GABAA/benzodiazepine receptor-like immunoreactivity in rat and monkey cerebellum.

The cellular and subcellular localization of GABAA/benzodiazepine receptor-like immunoreactivity in the rat and monkey cerebellum has been studied with a monoclonal antibody (E9) directed against the alpha-subunit of purified GABAA/benzodiazepine receptors. At both the light and electron microscopic level E9 immunoreactivity is located in all 3 layers of the cerebellar cortex and within the deep cerebellar nuclei. The reaction product accumulates within the cytoplasm of neurons and their dendrites but axons are not immunoreactive. Glial cells in the white matter and the cortical layers are also unlabeled, although in some instances Bergmann glia do contain reaction product.
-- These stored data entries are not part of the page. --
(** X15.  Removing an account removes its profile, the events it
    organised, the RSVPs and reviews it wrote, and also what other
    accounts wrote on those events; a row of another account survives
    exactly when it is not attached to an event of the removed one. *)
Theorem delete_user_cascade :
  forall u db,
    let db' := Db.delete_user u db in
    Db.has_profile db' u = false
    /\ (forall p, In p (Db.profiles db')
                  <-> In p (Db.profiles db) /\ Db.Profile.id p <> u)
    /\ (forall e, In e (Db.events db')
                  <-> In e (Db.events db) /\ Db.Event.organizer_id e <> u)
    /\ (forall r, In r (Db.rsvps db')
                  <-> In r (Db.rsvps db) /\ Db.Rsvp.user_id r <> u
                      /\ forall e, In e (Db.events db) ->
                                   Db.Event.id e = Db.Rsvp.event_id r ->
                                   Db.Event.organizer_id e <> u)
    /\ (forall r, In r (Db.reviews db')
                  <-> In r (Db.reviews db) /\ Db.Review.user_id r <> u
                      /\ forall e, In e (Db.events db) ->
                                   Db.Event.id e = Db.Review.event_id r ->
                                   Db.Event.organizer_id e <> u).
Proof.
  intros u db db'.
  assert (forall i,
            existsb (Z.eqb i)
              (map Db.Event.id
                 (filter (fun x => Db.Event.organizer_id x =? u) (Db.events db)))
            = false
            <-> forall e, In e (Db.events db) -> Db.Event.id e = i ->
                          Db.Event.organizer_id e <> u) as Horph.
  { intros i. rewrite <- not_true_iff_false, existsb_eqb_In, in_map_iff. split.
    - intros Hno e Hin Hid Ho. apply Hno. exists e. split; [exact Hid|].
      apply filter_In. split; [exact Hin|now apply Z.eqb_eq].
    - intros Hall [e [Hid Hin]]. apply filter_In in Hin. destruct Hin as [Hin Ho].
      apply Z.eqb_eq in Ho. exact (Hall e Hin Hid Ho). }
  split; [|split; [|split; [|split]]].
  - destruct (Db.has_profile db' u) eqn:E; [|reflexivity].
    apply has_profile_In in E. apply in_map_iff in E. destruct E as [p [Hid Hin]].
    unfold db' in Hin. simpl in Hin. apply filter_In in Hin. destruct Hin as [_ Hne].
    apply negb_true_iff, Z.eqb_neq in Hne. congruence.
  - intros p. unfold db'. simpl. rewrite filter_In, negb_true_iff, Z.eqb_neq. tauto.
  - intros e. unfold db'. simpl. rewrite filter_In, negb_true_iff, Z.eqb_neq. tauto.
  - intros r. unfold db'. simpl.
    rewrite filter_In, andb_true_iff, !negb_true_iff, Z.eqb_neq, Horph. tauto.
  - intros r. unfold db'. simpl.
    rewrite filter_In, andb_true_iff, !negb_true_iff, Z.eqb_neq, Horph. tauto.
Qed.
The overall distribution and cellular and subcellular localization of E9 immunoreactivity is identical for both monkey and rat cerebellum. On the basis of cell size, morphology, and location it is evident that E9 immunoreactivity occurs in examples of all 5 neuronal types in the cerebellar cortex: Purkinje cells, Golgi type II cells, granule cells, and stellate and basket cells. However, the distribution of the reaction product within the cells is more selective. For example, electron microscopy demonstrates that axonal processes and terminals are not E9 immunoreactive with the single exception of the mossy fiber terminals in the granular layer. Also, examples of unlabeled axon terminals resembling those derived from Golgi type II cells, basket cells, and stellate cells form synapses with immunoreactive dendrites and cell bodies in the cortical layers. Finally, in the deep cerebellar nuclei unreactive axon terminals make symmetric synapses with immunostained neurons and dendrites. These results show that E9 monoclonal antibodies label neurons and portions of their processes which are postsynaptic in GABA-mediated inhibitory circuits, and demonstrates that this antiserum can be used as a morphological marker for cells which make GABAA/benzodiazepine receptors.